▼▼▼

(** [Setting.encode]: numbers up to and including the revision named by the constant,
    flags and text after it. *)
Definition setting_encode (s : Setting) (revision : Z) : result proto_err gostring :=
  if revision <=? DBMS_MIN_REVISION_WITH_SETTINGS_SERIALIZED_AS_STRINGS then
    match s_Value s with
    | SInt v => Ok (PutString (s_Key s) ++ PutUVarInt (u64 v))
    | SBool v => Ok (PutString (s_Key s) ++ PutUVarInt (if v then 1 else 0))
    | _ => Err (ErrSettingType (s_Key s))
    end
  else
    text ← (if Custom s then encodeFieldDump (s_Value s) else Ok (sprint (s_Value s)));
    Ok (PutString (s_Key s) ++ PutUVarInt (setting_flags s) ++ PutString text).

(** The loops of [Settings.Encode] and [Parameters.Encode]. *)
Fixpoint encode_all {A} (enc : A → result proto_err gostring) (l : list A) : result proto_err gostring :=
  match l with
  | [] => Ok []
  | x :: l => b ← enc x; r ← encode_all enc l; Ok (b ++ r)
  end.

Definition Settings_Encode (s : list Setting) (revision : Z) : result proto_err gostring :=
  encode_all (λ x, setting_encode x revision) s.

Definition parameter_encode (p : ProtoParameter) : result proto_err gostring :=
  dump ← encodeFieldDump (SString (p_Value p));
  Ok (PutString (p_Key p) ++ PutUVarInt settingFlagCustom ++ PutString dump).

Definition Parameters_Encode (l : list ProtoParameter) : result proto_err gostring :=
  encode_all parameter_encode l.

(** [swap64]: every eight bytes are read big endian and written little endian; a
    shorter tail panics. *)
Fixpoint swap64 (fuel : nat) (b : gostring) : option gostring :=
  match fuel, b with
  | _, [] => Some []
  | S fuel, _ =>
      if decide (8 ≤ length b)%nat then
        r ← swap64 fuel (drop 8 b);
        Some (le_put 8 (le_get (reverse (take 8 b))) ++ r)
      else None
  | O, _ => None
  end.

(** The globals [osUser] and [hostname]. *)
Variables osUser hostname : gostring.

Definition encodeSpan (s : Span) : option gostring :=
  if IsValid s then
    tid ← swap64 (length (TraceID s)) (TraceID s);
    sid ← swap64 (length (SpanID s)) (SpanID s);
    Some (PutByte x01 ++ tid ++ sid ++ PutString (TraceState s) ++ PutByte (TraceFlags s))
  else Some (PutByte x00).

Definition encodeClientInfo (q : Query) (revision : Z) : option gostring :=
  span ← (if DBMS_MIN_REVISION_WITH_OPENTELEMETRY <=? revision then encodeSpan (q_Span q) else Some []);
  Some (PutByte ClientQueryInitial ++ PutString (InitialUser q) ++ PutString [] ++ PutString (InitialAddress q)
    ++ put_when (DBMS_MIN_PROTOCOL_VERSION_WITH_INITIAL_QUERY_START_TIME <=? revision) (PutInt64 0)
    ++ PutByte x01
    ++ PutString osUser ++ PutString hostname ++ PutString (ClientName q)
    ++ PutUVarInt (Major (ClientVersion q)) ++ PutUVarInt (Minor (ClientVersion q))
    ++ PutUVarInt (ClientTCPProtocolVersion q)
    ++ put_when (DBMS_MIN_REVISION_WITH_QUOTA_KEY_IN_CLIENT_INFO <=? revision) (PutString (QuotaKey q))
    ++ put_when (DBMS_MIN_PROTOCOL_VERSION_WITH_DISTRIBUTED_DEPTH <=? revision) (PutUVarInt 0)
    ++ put_when (DBMS_MIN_REVISION_WITH_VERSION_PATCH <=? revision) (PutUVarInt 0)
    ++ span
    ++ put_when (DBMS_MIN_REVISION_WITH_PARALLEL_REPLICAS <=? revision)
         (PutUVarInt 0 ++ PutUVarInt 0 ++ PutUVarInt 0)).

▲▲▲

**About this exercise:**
Your task is to repeat every entry exactly.

**Expected answer:**
(** [Setting.encode]: numbers up to and including the revision named by the constant,
    flags and text after it. *)
Definition setting_encode (s : Setting) (revision : Z) : result proto_err gostring :=
  if revision <=? DBMS_MIN_REVISION_WITH_SETTINGS_SERIALIZED_AS_STRINGS then
    match s_Value s with
    | SInt v => Ok (PutString (s_Key s) ++ PutUVarInt (u64 v))
    | SBool v => Ok (PutString (s_Key s) ++ PutUVarInt (if v then 1 else 0))
    | _ => Err (ErrSettingType (s_Key s))
    end
  else
    text ← (if Custom s then encodeFieldDump (s_Value s) else Ok (sprint (s_Value s)));
    Ok (PutString (s_Key s) ++ PutUVarInt (setting_flags s) ++ PutString text).

(** The loops of [Settings.Encode] and [Parameters.Encode]. *)
Fixpoint encode_all {A} (enc : A → result proto_err gostring) (l : list A) : result proto_err gostring :=
  match l with
  | [] => Ok []
  | x :: l => b ← enc x; r ← encode_all enc l; Ok (b ++ r)
  end.

Definition Settings_Encode (s : list Setting) (revision : Z) : result proto_err gostring :=
  encode_all (λ x, setting_encode x revision) s.

Definition parameter_encode (p : ProtoParameter) : result proto_err gostring :=
  dump ← encodeFieldDump (SString (p_Value p));
  Ok (PutString (p_Key p) ++ PutUVarInt settingFlagCustom ++ PutString dump).

Definition Parameters_Encode (l : list ProtoParameter) : result proto_err gostring :=
  encode_all parameter_encode l.

(** [swap64]: every eight bytes are read big endian and written little endian; a
    shorter tail panics. *)
Fixpoint swap64 (fuel : nat) (b : gostring) : option gostring :=
  match fuel, b with
  | _, [] => Some []
  | S fuel, _ =>
      if decide (8 ≤ length b)%nat then
        r ← swap64 fuel (drop 8 b);
        Some (le_put 8 (le_get (reverse (take 8 b))) ++ r)
      else None
  | O, _ => None
  end.

(** The globals [osUser] and [hostname]. *)
Variables osUser hostname : gostring.

Definition encodeSpan (s : Span) : option gostring :=
  if IsValid s then
    tid ← swap64 (length (TraceID s)) (TraceID s);
    sid ← swap64 (length (SpanID s)) (SpanID s);
    Some (PutByte x01 ++ tid ++ sid ++ PutString (TraceState s) ++ PutByte (TraceFlags s))
  else Some (PutByte x00).

Definition encodeClientInfo (q : Query) (revision : Z) : option gostring :=
  span ← (if DBMS_MIN_REVISION_WITH_OPENTELEMETRY <=? revision then encodeSpan (q_Span q) else Some []);
  Some (PutByte ClientQueryInitial ++ PutString (InitialUser q) ++ PutString [] ++ PutString (InitialAddress q)
    ++ put_when (DBMS_MIN_PROTOCOL_VERSION_WITH_INITIAL_QUERY_START_TIME <=? revision) (PutInt64 0)
    ++ PutByte x01
    ++ PutString osUser ++ PutString hostname ++ PutString (ClientName q)
    ++ PutUVarInt (Major (ClientVersion q)) ++ PutUVarInt (Minor (ClientVersion q))
    ++ PutUVarInt (ClientTCPProtocolVersion q)
    ++ put_when (DBMS_MIN_REVISION_WITH_QUOTA_KEY_IN_CLIENT_INFO <=? revision) (PutString (QuotaKey q))
    ++ put_when (DBMS_MIN_PROTOCOL_VERSION_WITH_DISTRIBUTED_DEPTH <=? revision) (PutUVarInt 0)
    ++ put_when (DBMS_MIN_REVISION_WITH_VERSION_PATCH <=? revision) (PutUVarInt 0)
    ++ span
    ++ put_when (DBMS_MIN_REVISION_WITH_PARALLEL_REPLICAS <=? revision)
         (PutUVarInt 0 ++ PutUVarInt 0 ++ PutUVarInt 0)).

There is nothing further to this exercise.